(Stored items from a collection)
..............................
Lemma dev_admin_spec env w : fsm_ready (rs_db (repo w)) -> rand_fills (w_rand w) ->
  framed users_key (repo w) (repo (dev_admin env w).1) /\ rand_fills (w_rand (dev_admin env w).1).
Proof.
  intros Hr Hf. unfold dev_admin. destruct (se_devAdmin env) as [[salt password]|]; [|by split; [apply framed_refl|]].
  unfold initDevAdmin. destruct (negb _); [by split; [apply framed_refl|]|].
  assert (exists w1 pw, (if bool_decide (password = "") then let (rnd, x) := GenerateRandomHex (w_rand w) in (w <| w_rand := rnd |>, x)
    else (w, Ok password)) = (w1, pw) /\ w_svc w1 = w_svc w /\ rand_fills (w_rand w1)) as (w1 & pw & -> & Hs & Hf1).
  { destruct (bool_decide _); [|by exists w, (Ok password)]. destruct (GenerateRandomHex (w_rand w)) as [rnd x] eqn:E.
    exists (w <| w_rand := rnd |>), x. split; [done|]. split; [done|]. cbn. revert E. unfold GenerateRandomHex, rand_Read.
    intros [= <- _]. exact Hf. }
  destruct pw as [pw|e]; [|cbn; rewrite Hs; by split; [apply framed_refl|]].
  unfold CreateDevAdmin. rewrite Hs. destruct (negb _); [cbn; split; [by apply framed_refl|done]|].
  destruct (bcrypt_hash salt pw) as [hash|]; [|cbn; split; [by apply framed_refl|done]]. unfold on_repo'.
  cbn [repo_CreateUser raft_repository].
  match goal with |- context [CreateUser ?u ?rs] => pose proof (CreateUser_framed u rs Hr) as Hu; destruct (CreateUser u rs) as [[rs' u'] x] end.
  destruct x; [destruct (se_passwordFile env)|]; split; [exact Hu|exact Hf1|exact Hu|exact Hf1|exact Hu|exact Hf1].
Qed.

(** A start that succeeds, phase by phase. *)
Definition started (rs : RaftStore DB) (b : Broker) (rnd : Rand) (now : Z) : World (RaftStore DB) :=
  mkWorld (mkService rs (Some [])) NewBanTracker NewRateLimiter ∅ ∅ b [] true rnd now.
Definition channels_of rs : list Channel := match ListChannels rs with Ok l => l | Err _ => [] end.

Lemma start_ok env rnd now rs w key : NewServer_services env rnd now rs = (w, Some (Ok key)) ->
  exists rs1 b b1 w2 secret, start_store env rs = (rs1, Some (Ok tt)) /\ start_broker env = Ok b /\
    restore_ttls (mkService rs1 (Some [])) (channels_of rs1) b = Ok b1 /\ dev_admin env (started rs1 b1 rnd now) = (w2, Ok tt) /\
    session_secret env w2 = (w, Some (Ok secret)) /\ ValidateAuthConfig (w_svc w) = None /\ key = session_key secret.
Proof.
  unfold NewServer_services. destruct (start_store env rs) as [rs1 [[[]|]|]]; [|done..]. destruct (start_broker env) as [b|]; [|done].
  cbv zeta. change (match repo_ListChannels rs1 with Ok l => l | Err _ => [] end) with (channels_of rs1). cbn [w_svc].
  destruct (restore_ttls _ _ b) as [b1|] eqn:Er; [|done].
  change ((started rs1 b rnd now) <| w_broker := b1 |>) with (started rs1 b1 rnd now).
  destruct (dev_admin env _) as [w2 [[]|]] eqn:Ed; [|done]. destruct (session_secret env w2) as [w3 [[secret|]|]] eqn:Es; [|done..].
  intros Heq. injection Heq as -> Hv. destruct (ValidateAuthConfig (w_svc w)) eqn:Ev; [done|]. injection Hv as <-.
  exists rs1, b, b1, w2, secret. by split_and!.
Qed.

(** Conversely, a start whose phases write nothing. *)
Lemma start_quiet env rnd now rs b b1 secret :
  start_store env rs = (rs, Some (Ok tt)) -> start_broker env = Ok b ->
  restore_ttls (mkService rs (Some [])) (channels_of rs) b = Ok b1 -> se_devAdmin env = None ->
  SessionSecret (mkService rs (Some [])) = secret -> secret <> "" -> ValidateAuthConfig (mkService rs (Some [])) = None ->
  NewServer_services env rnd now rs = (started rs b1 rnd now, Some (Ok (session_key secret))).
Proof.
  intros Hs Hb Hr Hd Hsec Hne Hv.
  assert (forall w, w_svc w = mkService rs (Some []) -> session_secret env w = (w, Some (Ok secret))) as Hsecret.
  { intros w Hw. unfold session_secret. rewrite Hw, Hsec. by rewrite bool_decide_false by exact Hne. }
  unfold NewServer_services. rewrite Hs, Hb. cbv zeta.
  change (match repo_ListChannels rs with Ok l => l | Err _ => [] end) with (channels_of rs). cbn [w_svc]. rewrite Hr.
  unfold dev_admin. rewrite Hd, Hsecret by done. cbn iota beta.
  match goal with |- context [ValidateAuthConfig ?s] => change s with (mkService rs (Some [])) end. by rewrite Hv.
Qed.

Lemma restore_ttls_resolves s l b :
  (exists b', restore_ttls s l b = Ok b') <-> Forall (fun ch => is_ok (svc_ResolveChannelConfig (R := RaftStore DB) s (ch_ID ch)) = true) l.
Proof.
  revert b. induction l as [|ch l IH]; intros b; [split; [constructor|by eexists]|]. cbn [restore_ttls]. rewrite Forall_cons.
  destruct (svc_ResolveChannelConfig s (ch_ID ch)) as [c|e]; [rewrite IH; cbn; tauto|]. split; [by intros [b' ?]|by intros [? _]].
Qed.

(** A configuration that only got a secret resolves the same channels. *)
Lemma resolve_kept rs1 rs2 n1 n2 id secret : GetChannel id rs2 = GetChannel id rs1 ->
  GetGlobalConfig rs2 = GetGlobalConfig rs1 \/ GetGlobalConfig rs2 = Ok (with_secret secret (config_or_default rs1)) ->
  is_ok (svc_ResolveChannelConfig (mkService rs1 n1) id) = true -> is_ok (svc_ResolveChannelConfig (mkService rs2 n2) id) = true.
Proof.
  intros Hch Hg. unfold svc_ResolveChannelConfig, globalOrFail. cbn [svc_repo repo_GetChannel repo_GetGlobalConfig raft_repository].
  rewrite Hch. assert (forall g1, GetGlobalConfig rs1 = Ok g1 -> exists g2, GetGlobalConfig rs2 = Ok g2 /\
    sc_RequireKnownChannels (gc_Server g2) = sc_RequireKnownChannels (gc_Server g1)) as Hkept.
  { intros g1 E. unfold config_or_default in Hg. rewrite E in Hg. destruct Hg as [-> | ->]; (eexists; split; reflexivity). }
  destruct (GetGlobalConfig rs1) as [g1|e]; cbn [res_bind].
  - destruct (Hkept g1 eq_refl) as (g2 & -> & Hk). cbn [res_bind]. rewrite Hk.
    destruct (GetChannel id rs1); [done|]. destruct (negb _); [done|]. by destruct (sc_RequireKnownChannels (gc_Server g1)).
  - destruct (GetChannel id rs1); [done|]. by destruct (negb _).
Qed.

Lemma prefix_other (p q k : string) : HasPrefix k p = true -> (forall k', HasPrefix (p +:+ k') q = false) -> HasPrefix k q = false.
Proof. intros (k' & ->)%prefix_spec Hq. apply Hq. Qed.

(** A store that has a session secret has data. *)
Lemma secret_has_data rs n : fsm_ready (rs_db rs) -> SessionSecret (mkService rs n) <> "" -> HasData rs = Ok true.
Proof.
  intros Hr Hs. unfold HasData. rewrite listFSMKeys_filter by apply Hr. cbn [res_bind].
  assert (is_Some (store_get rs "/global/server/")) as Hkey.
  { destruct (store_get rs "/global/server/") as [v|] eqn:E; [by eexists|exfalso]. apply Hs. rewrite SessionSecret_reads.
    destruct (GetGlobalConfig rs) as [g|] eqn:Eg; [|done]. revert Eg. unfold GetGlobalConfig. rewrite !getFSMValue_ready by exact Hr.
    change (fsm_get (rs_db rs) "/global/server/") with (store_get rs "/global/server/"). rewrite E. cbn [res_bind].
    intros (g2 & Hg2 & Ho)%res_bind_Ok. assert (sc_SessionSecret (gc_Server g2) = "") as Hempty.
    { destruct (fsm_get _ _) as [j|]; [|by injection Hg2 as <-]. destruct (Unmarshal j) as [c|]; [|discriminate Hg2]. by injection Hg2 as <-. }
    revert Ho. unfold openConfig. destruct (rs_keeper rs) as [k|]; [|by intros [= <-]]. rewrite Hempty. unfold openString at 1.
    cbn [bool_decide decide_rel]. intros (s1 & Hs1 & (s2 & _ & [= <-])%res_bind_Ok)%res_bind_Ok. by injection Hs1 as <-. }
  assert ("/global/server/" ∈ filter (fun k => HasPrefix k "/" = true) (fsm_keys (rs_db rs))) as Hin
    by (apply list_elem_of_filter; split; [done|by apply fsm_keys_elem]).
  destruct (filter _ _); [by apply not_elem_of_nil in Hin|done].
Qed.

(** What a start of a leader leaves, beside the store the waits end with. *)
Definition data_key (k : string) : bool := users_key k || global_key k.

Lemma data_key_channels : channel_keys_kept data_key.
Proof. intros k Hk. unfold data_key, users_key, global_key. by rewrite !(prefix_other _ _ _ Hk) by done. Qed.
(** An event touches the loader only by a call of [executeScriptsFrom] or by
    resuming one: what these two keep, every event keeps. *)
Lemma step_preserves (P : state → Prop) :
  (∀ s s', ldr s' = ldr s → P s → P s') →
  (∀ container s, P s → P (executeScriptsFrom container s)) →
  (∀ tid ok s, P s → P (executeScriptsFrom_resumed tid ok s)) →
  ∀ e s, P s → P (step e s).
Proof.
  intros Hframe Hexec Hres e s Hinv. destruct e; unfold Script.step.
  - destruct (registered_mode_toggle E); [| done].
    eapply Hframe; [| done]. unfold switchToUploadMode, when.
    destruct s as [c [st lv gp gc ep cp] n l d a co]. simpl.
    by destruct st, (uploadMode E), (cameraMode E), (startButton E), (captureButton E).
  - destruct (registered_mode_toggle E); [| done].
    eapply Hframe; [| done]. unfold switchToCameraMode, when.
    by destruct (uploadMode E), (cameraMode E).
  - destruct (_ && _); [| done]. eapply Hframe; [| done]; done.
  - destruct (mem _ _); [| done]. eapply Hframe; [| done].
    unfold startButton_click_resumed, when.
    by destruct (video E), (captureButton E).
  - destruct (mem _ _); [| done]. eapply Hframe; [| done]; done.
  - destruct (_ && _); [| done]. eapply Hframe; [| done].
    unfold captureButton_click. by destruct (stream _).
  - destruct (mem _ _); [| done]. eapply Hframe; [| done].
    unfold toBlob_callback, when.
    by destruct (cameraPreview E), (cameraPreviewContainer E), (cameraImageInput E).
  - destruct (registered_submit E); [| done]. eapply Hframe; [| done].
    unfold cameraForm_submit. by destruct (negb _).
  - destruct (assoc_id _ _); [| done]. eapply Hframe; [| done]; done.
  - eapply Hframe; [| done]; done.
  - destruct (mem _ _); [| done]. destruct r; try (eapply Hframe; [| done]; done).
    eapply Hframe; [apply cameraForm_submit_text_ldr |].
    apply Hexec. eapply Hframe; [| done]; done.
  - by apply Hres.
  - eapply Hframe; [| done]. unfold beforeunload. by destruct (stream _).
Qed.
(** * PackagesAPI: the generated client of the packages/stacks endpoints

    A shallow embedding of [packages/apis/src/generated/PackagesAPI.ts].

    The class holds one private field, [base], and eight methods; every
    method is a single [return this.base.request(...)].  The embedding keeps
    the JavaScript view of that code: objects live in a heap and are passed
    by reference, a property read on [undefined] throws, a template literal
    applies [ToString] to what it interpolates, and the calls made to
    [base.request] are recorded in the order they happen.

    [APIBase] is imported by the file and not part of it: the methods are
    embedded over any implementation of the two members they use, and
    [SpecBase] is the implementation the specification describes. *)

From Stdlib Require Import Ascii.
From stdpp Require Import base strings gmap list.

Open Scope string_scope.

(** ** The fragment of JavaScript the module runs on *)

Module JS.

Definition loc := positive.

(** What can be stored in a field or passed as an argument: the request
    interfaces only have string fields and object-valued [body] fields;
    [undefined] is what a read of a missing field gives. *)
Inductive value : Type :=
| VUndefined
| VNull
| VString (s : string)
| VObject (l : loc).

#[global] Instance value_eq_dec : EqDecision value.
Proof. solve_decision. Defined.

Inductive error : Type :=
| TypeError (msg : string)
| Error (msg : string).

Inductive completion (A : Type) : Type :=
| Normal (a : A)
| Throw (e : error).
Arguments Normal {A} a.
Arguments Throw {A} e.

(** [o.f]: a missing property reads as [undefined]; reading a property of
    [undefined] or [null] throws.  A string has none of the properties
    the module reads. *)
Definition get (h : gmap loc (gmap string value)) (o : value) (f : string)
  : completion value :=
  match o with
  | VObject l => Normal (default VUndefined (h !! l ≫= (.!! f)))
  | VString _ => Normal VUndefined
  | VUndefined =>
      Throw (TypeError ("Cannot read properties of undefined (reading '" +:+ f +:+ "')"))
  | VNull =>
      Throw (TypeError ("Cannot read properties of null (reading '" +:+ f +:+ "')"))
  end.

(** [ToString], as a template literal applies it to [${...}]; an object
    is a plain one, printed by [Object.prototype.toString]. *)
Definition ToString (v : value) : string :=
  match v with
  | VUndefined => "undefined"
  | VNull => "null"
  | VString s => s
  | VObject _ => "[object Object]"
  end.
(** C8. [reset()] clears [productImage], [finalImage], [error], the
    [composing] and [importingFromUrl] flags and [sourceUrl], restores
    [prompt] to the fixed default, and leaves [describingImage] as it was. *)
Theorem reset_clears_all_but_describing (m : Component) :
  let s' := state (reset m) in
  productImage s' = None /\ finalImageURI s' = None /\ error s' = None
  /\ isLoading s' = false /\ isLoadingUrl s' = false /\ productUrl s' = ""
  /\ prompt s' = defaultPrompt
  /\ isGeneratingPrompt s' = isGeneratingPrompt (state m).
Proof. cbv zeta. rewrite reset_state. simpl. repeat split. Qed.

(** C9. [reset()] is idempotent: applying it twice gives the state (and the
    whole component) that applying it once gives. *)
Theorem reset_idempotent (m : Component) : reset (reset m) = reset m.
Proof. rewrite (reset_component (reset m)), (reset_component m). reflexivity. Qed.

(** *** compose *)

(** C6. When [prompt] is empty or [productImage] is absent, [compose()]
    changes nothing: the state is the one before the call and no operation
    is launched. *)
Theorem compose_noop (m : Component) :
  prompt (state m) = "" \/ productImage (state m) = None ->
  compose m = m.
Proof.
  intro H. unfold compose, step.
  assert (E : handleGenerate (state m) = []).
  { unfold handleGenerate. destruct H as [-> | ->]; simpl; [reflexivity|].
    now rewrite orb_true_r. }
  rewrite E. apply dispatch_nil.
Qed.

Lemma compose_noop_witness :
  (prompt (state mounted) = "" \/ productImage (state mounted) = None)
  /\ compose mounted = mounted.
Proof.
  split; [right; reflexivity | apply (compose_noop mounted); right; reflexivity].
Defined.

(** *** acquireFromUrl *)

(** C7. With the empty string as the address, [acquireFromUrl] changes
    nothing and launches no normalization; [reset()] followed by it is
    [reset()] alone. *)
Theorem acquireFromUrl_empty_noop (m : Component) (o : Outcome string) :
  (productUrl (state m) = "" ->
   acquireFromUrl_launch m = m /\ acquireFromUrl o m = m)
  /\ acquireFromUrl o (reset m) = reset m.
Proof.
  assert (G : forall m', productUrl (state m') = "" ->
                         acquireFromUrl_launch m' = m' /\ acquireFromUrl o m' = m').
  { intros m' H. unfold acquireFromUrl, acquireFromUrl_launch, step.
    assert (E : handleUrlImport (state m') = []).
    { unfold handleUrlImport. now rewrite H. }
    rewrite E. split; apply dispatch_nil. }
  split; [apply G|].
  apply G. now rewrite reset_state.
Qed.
..............................
* **TASK STATEMENT**
What is the number of lines in these entries that hold "properties"? Reply with the figure alone.

* **OUTPUT**
3